Understanding and following an NDIS support plan

What an NDIS support plan is, how it differs from the participant’s NDIS plan, and how support workers read and follow it to deliver goal-focused, person-centred support.

What is an NDIS support plan, and which part do you actually see?

What's inside a support plan you need to understand?

Goals vs tasks: what's the difference and why it matters

How to read a support plan before your first shift

A realistic first-shift scenario

Following the plan without treating it as a script

Where the plan meets the money: budgets and your pay

Writing notes that actually follow the plan

When to speak up: incidents, changes and reportable issues

The Code of Conduct and your duty to the plan

A quick pre-shift checklist for following the plan

Frequently asked questions

Do support workers get to see the full NDIS plan?

Usually not the entire NDIA-approved plan, which is the participant's private document. As a worker you're typically given the practical layer built from it — the participant's goals, the service agreement details relevant to your shifts, and the support or care plan with routines, risks and preferences. If you feel you're missing information you need to work safely, ask your coordinator; you're entitled to enough of the picture to do the job properly and to keep both the participant and yourself safe.

What's the difference between the NDIS price limit and my SCHADS pay rate?

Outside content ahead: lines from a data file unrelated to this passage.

(** The shape of every outcome of [isAllowed] on a configured dictionary:
    it returns, and the dictionary it leaves is the old one, the old one
    without [a], or the old one with [a] freshly written. *)
Inductive check_outcome (w : World) (d : gmap string Entry) (ip : option string)
  : Outcome bool → Prop :=
  | check_falsy :
      truthy ip = None → check_outcome w d ip (Ok false w)
  | check_absent a :
      ip = Some a → a ≠ "" → d !! a = None →
      check_outcome w d ip (Ok false w)
  | check_corrupt a e :
      ip = Some a → a ≠ "" → d !! a = Some e →
      Number (val_of (value e)) = NaN →
      check_outcome w d ip (Ok false (with_store (Some (delete a d)) w))
  | check_expired a e :
      ip = Some a → a ≠ "" → d !! a = Some e →
      Num.le (Number (val_of (value e))) (num_of_Z (clock w (ticks w))) = true →
      check_outcome w d ip (Ok false (with_store (Some (delete a d)) (tick w)))
  | check_renewed a e :
      ip = Some a → a ≠ "" → d !! a = Some e →
      Num.le (Number (val_of (value e))) (num_of_Z (clock w (ticks w))) = false →
      check_outcome w d ip
        (Ok true (with_store
                    (Some (<[a := written (clock w (S (ticks w))) DEFAULT_TTL_MS]> d))
                    (tick (tick w))))
  | check_kept a e :
      ip = Some a → a ≠ "" → d !! a = Some e →
      Num.le (Number (val_of (value e))) (num_of_Z (clock w (ticks w))) = false →
      check_outcome w d ip (Ok true (tick w)).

They are two completely separate numbers. The NDIS price limit is the maximum a provider can charge the participant's plan for a support, set by the NDIA. Your pay rate is set under the SCHADS Award (MA000100) and is what you earn as a worker; the gap between the two covers the provider's overheads. One does not equal the other, so never assume your wage tracks the NDIS price — confirm your actual rate, level and pay point using the Fair Work Pay and Conditions Tool.

What should I do if a participant wants to do something that isn't in the plan?

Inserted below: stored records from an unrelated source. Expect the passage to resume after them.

Lemma frame_webOrBubble world cursor b e :
  frame (webOrBubble P world cursor b e) = frame e.
Proof. unfold webOrBubble. frame_step. Qed.

Lemma frame_collideBlock world cursor b e :
  frame (collideBlock P world cursor b e) = frame e.
Proof.
  unfold collideBlock. rewrite frame_webOrBubble.
  destruct (supportFeature P "velocityBlocksOnCollision");
    [apply frame_velocityBlock | reflexivity].
Qed.

Lemma frame_blockCollisions world bb e :
  frame (blockCollisions P world bb e) = frame e.
Proof.
  unfold blockCollisions.
  apply frame_for_range. intros cy e1.
  apply frame_for_range. intros cz e2.
  apply frame_for_range. intros cx e3.
  destruct (getBlock world (Vec3.ofZ cx cy cz)); [|reflexivity].
  apply frame_collideBlock.
Qed.

Lemma frame_blocksOnTop world e : frame (blocksOnTop P world e) = frame e.
Proof.
  unfold blocksOnTop.
  destruct (supportFeature P "velocityBlocksOnTop"); [|reflexivity].
  destruct (getBlock world _); [apply frame_velocityBlock | reflexivity].
Qed.

Lemma frame_moveEntity fuel e world dx dy dz e' :
  moveEntity P fuel e world dx dy dz = Ok e' -> frame e' = frame e.
Proof.
  unfold moveEntity.
  pose proof (frame_enterWeb e dx dy dz) as Hweb.
  destruct (enterWeb e dx dy dz) as [e0 [[dx0 dy0] dz0]]. simpl in Hweb.
  unfold bind.
  destruct (sneakGuard P fuel e0 world dx0 dz0) as [[[[dx1 dz1] ox] oz]| |];
    try discriminate.
  intros H. inversion H; subst.
  rewrite frame_blocksOnTop, frame_blockCollisions, frame_updateFlags.
  exact Hweb.
Qed.

Lemma frame_applyHeading e strafe forward multiplier :
  frame (applyHeading Math_sin Math_cos e strafe forward multiplier) = frame e.
Proof. unfold applyHeading. frame_step. Qed.

Lemma frame_liquidDrag e inertia horizontalInertia gm :
  frame (liquidDrag P e inertia horizontalInertia gm) = frame e.
Proof. reflexivity. Qed.

Lemma frame_moveInLiquid fuel e world strafe forward gm e' :
  moveInLiquid Math_sin Math_cos P fuel e world strafe forward gm = Ok e' ->
  frame e' = frame e.
Proof.
  unfold moveInLiquid. destruct (liquidHeading P e) as [hi acc]. unfold bind.
  destruct (moveEntity P fuel _ world _ _ _) as [e1| |] eqn:Hmove; try discriminate.
  apply frame_moveEntity in Hmove. rewrite frame_applyHeading in Hmove.
  destruct (_ && _); intros H; inversion H; subst;
    autorewrite with frame; rewrite ?frame_liquidDrag; exact Hmove.
Qed.

Lemma frame_moveWithElytra fuel e world gm e' :
  moveWithElytra Math_sin Math_cos P fuel e world gm = Ok e' ->
  frame e' = frame e.
Proof.
  unfold moveWithElytra.
  repeat match goal with
         | |- context [let '(_, _) := ?c in _] => destruct c
         end.
  unfold bind.
  destruct (moveEntity P fuel _ world _ _ _) as [e1| |] eqn:Hmove; try discriminate.
  apply frame_moveEntity in Hmove. rewrite frame_set_vel in Hmove.
  destruct (onGround e1); intros H; inversion H; subst;
    autorewrite with frame; exact Hmove.
Qed.

Lemma frame_moveNormally fuel e world strafe forward gm e' :
  moveNormally Math_sin Math_cos P fuel e world strafe forward gm = Ok e' ->
  frame e' = frame e.
Proof.
  unfold moveNormally.
  match goal with
  | |- context [let '(_, _) := ?c in _] => destruct c as [acceleration inertia]
  end.
  unfold bind.
  destruct (isOnLadder P world _) as [onLadder| |]; try discriminate.
  destruct (moveEntity P fuel _ world _ _ _) as [e1| |] eqn:Hmove; try discriminate.
  apply frame_moveEntity in Hmove.
  assert (He1 : frame e1 = frame e).
  { rewrite Hmove. destruct onLadder; autorewrite with frame;
      apply frame_applyHeading. }
  destruct (isOnLadder P world (pos e1)) as [onLadder'| |]; try discriminate.
  intros H. inversion H; subst. autorewrite with frame.
  destruct (_ && _); destruct (0 <? levitation _);
    autorewrite with frame; exact He1.
Qed.

(** A move changes the position, the velocity, the collision flags, the web
    flag and the elytra flag only. *)
Lemma frame_moveEntityWithHeading fuel e world strafe forward e' :
  moveEntityWithHeading Math_sin Math_cos P fuel e world strafe forward = Ok e' ->
  frame e' = frame e.
Proof.
  unfold moveEntityWithHeading.
  destruct (isInWater e || isInLava e); [apply frame_moveInLiquid|].
  destruct (elytraFlying e); [apply frame_moveWithElytra | apply frame_moveNormally].
Qed.

End Frame.

(** ** The jump counter *)

Lemma frame_jumpTicks (e e' : Entity) :
  frame e' = frame e ->
  jumpTicks e' = jumpTicks e /\ isInWater e' = isInWater e /\
  isInLava e' = isInLava e.
Proof. unfold frame. intros H. inversion H. auto. Qed.

Lemma fireworkRocket_keeps (Math_sin Math_cos : float -> float) (e : Entity) :
  jumpTicks (fireworkRocket Math_sin Math_cos e) = jumpTicks e /\
  isInWater (fireworkRocket Math_sin Math_cos e) = isInWater e /\
  isInLava (fireworkRocket Math_sin Math_cos e) = isInLava e.
Proof.
  unfold fireworkRocket.
  destruct (0 <? fireworkRocketDuration e)%Z; [|auto].
  destruct (negb (elytraFlying e)); auto.
Qed.

Lemma resetNegligible_keeps (P : Closure) (e : Entity) :
  jumpTicks (resetNegligible P e) = jumpTicks e /\
  jumpQueued (resetNegligible P e) = jumpQueued e /\
  control (resetNegligible P e) = control e /\
  onGround (resetNegligible P e) = onGround e /\
  isInWater (resetNegligible P e) = isInWater e /\
  isInLava (resetNegligible P e) = isInLava e.
Proof.
  unfold resetNegligible.
  repeat match goal with
         | |- context [if ?b then _ else _] => destruct b
         end; auto 10.
Qed.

It depends on what it is. Small, everyday choices — a different outing, a change of routine, what they wear, whether to have a coffee — are usually theirs to make, and supporting choice and control is part of good practice. But if the request touches a safety-critical safeguard like medication, a mealtime plan or a behaviour support strategy, don't simply agree — pause and escalate to your coordinator. Respecting dignity of risk means supporting informed choices, never quietly dropping a safeguard that's there for a medical or legal reason.

How detailed do my progress notes need to be?

Detailed enough that another worker could pick up the shift and a planner could see the goals are being worked on. Write factually about what you did and observed, link each support back to the participant's goals where you can, and be objective and specific about any incidents — describe behaviour rather than labelling it. Avoid opinion, write as though the participant may read them, and record them on the day while your memory is accurate rather than reconstructing days later.

What counts as a reportable incident, and do I decide?

Reportable incidents under the NDIS Quality and Safeguards Commission include things like abuse, neglect, serious injury, death of a participant, sexual misconduct and unauthorised use of restrictive practices, among others. You are not expected to make the final legal classification yourself — your job is to make the person safe and report it immediately up your provider's chain so the right people can assess and notify the Commission within their required timeframes. If you're unsure whether something qualifies, report it anyway; under-reporting is the bigger risk. Confirm the current definitions with the NDIS Quality and Safeguards Commission.

Can I change how I deliver a support if I think there's a better way?

Talk to your coordinator or team leader rather than changing safety-critical supports on your own. For flexible, everyday aspects of a shift, adapting to the participant's wishes on the day is normal and good practice. But anything involving health, risk, behaviour support, moving and handling, or the plan's funded purpose should be raised and agreed first — your idea might be right, but it needs to be documented and signed off so support stays consistent and safe across the whole team, not just on your shifts.

What happens to the plan if the participant's needs change?

The plan can be reviewed and updated — that's normal, and plans are living documents. If you notice the person's health, mobility or support needs have clearly shifted so the current plan no longer fits, raise it with your coordinator or the participant's support coordinator promptly. Your on-the-ground observations, backed by accurate progress notes, are often the first evidence that a review is needed — which is one more reason careful, factual recording on every shift genuinely matters.